Work to be completed
The answer must consist of every line in the records below that contains the string "Hown".

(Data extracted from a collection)

****************

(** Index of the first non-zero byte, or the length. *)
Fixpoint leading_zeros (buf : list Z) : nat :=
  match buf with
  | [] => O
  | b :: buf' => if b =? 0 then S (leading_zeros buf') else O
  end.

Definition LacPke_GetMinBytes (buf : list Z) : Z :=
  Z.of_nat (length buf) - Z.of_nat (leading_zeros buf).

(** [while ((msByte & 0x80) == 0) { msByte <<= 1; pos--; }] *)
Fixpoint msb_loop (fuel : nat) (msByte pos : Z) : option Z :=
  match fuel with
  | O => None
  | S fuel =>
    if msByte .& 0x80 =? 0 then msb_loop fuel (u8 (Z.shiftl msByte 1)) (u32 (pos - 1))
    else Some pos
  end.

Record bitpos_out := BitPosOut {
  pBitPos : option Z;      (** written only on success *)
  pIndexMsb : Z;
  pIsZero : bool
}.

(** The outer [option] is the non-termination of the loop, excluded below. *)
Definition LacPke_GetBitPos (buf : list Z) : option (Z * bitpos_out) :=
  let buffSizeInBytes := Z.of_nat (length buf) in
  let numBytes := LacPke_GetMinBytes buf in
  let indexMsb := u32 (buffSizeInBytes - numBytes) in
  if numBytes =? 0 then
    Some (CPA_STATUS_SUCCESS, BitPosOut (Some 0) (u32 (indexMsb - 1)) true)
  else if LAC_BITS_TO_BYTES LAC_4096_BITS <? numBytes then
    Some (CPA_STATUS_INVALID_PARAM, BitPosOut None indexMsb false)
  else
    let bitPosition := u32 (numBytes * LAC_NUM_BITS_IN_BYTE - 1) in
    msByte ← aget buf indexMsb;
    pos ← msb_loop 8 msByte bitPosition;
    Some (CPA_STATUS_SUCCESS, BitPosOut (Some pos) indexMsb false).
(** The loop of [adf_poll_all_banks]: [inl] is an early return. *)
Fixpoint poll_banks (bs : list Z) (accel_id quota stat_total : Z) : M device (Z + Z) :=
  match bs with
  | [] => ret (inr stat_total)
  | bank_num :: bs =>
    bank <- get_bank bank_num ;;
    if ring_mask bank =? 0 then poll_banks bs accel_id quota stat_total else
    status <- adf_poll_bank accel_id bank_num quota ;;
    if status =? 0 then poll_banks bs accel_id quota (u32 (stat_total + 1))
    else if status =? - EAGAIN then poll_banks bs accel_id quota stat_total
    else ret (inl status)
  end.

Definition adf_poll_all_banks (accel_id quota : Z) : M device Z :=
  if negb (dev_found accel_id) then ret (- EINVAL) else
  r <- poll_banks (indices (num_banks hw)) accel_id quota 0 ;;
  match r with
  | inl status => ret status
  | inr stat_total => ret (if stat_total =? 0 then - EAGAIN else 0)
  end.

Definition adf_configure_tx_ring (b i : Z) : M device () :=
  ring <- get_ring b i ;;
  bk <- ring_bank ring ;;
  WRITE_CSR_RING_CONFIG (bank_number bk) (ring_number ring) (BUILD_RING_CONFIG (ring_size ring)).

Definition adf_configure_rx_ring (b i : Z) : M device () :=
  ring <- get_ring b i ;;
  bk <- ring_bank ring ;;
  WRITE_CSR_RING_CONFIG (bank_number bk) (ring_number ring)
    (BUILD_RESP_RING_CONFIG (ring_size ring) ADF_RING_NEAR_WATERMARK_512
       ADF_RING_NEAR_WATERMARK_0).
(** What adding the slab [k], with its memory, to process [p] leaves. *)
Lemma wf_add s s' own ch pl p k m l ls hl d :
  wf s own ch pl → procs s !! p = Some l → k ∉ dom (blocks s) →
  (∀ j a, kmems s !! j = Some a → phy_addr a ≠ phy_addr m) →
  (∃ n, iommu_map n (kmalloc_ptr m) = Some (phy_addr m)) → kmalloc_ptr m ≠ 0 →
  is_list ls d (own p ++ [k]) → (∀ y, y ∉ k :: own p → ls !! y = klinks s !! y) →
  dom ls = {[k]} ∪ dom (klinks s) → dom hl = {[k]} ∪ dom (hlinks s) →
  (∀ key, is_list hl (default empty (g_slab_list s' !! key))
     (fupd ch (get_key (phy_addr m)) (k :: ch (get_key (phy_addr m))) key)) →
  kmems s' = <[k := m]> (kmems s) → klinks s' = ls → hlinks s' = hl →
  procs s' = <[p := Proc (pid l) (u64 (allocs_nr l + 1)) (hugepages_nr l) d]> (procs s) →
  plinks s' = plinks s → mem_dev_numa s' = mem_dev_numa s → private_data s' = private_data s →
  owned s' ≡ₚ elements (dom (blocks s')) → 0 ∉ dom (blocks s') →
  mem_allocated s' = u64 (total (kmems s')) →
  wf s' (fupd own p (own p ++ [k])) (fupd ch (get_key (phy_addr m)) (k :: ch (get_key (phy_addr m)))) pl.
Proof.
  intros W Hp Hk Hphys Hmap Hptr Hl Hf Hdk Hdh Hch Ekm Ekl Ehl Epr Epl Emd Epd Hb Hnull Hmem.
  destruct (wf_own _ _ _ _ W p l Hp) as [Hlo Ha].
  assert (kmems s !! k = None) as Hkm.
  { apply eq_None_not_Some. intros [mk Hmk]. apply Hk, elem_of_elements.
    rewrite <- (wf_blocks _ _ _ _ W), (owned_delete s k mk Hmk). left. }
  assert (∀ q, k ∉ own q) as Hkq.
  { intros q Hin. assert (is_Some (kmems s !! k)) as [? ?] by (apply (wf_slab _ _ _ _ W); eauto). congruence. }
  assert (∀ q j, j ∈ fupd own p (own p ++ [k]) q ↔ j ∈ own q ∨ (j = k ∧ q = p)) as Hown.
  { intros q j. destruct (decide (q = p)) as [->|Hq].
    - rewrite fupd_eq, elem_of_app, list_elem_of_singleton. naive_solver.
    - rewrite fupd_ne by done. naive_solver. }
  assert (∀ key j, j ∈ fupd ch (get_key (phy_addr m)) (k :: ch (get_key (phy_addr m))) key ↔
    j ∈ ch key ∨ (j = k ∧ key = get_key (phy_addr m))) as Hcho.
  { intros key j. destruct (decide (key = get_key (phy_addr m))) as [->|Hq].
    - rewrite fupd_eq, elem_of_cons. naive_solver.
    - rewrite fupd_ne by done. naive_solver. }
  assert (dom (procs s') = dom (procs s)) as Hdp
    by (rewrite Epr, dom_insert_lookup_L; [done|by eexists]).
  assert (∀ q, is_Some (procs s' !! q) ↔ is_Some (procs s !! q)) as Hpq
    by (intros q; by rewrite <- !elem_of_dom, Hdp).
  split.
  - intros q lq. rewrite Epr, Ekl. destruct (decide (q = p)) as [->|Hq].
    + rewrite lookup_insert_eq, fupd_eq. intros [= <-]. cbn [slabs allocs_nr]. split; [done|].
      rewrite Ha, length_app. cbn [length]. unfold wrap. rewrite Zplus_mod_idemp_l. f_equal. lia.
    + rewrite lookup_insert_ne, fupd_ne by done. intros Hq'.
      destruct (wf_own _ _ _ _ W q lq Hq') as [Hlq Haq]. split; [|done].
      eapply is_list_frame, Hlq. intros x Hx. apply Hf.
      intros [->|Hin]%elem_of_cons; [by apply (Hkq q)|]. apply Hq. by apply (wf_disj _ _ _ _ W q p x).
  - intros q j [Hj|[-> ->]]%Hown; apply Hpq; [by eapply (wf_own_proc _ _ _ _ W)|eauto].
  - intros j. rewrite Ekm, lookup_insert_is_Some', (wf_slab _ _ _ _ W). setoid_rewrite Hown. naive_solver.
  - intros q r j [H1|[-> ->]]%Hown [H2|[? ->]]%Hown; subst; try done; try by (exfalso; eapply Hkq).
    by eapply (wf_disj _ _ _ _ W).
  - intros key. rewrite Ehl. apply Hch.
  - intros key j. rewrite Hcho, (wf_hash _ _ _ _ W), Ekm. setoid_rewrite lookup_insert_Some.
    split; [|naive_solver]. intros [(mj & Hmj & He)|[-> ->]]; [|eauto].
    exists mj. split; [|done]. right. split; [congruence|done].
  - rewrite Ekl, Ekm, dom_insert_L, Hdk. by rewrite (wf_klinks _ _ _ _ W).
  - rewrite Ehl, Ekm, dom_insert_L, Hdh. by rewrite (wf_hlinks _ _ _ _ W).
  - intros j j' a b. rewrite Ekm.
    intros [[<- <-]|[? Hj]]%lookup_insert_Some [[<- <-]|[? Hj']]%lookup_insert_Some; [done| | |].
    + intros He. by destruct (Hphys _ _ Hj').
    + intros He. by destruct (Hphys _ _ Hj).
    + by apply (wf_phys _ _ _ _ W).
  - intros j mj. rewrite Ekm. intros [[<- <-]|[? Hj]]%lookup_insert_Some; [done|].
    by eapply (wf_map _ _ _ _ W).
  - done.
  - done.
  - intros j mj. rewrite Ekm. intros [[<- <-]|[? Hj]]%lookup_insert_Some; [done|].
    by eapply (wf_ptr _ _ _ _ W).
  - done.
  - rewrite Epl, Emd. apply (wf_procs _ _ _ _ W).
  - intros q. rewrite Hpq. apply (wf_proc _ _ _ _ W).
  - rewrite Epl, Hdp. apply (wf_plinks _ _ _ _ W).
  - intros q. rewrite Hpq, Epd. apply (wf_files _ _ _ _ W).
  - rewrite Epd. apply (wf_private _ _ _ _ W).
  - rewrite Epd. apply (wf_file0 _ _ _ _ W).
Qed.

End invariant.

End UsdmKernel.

****************

Solution for this exercise
  assert (∀ q j, j ∈ fupd own p (own p ++ [k]) q ↔ j ∈ own q ∨ (j = k ∧ q = p)) as Hown.
  - intros q j [Hj|[-> ->]]%Hown; apply Hpq; [by eapply (wf_own_proc _ _ _ _ W)|eauto].
  - intros j. rewrite Ekm, lookup_insert_is_Some', (wf_slab _ _ _ _ W). setoid_rewrite Hown. naive_solver.
  - intros q r j [H1|[-> ->]]%Hown [H2|[? ->]]%Hown; subst; try done; try by (exfalso; eapply Hkq).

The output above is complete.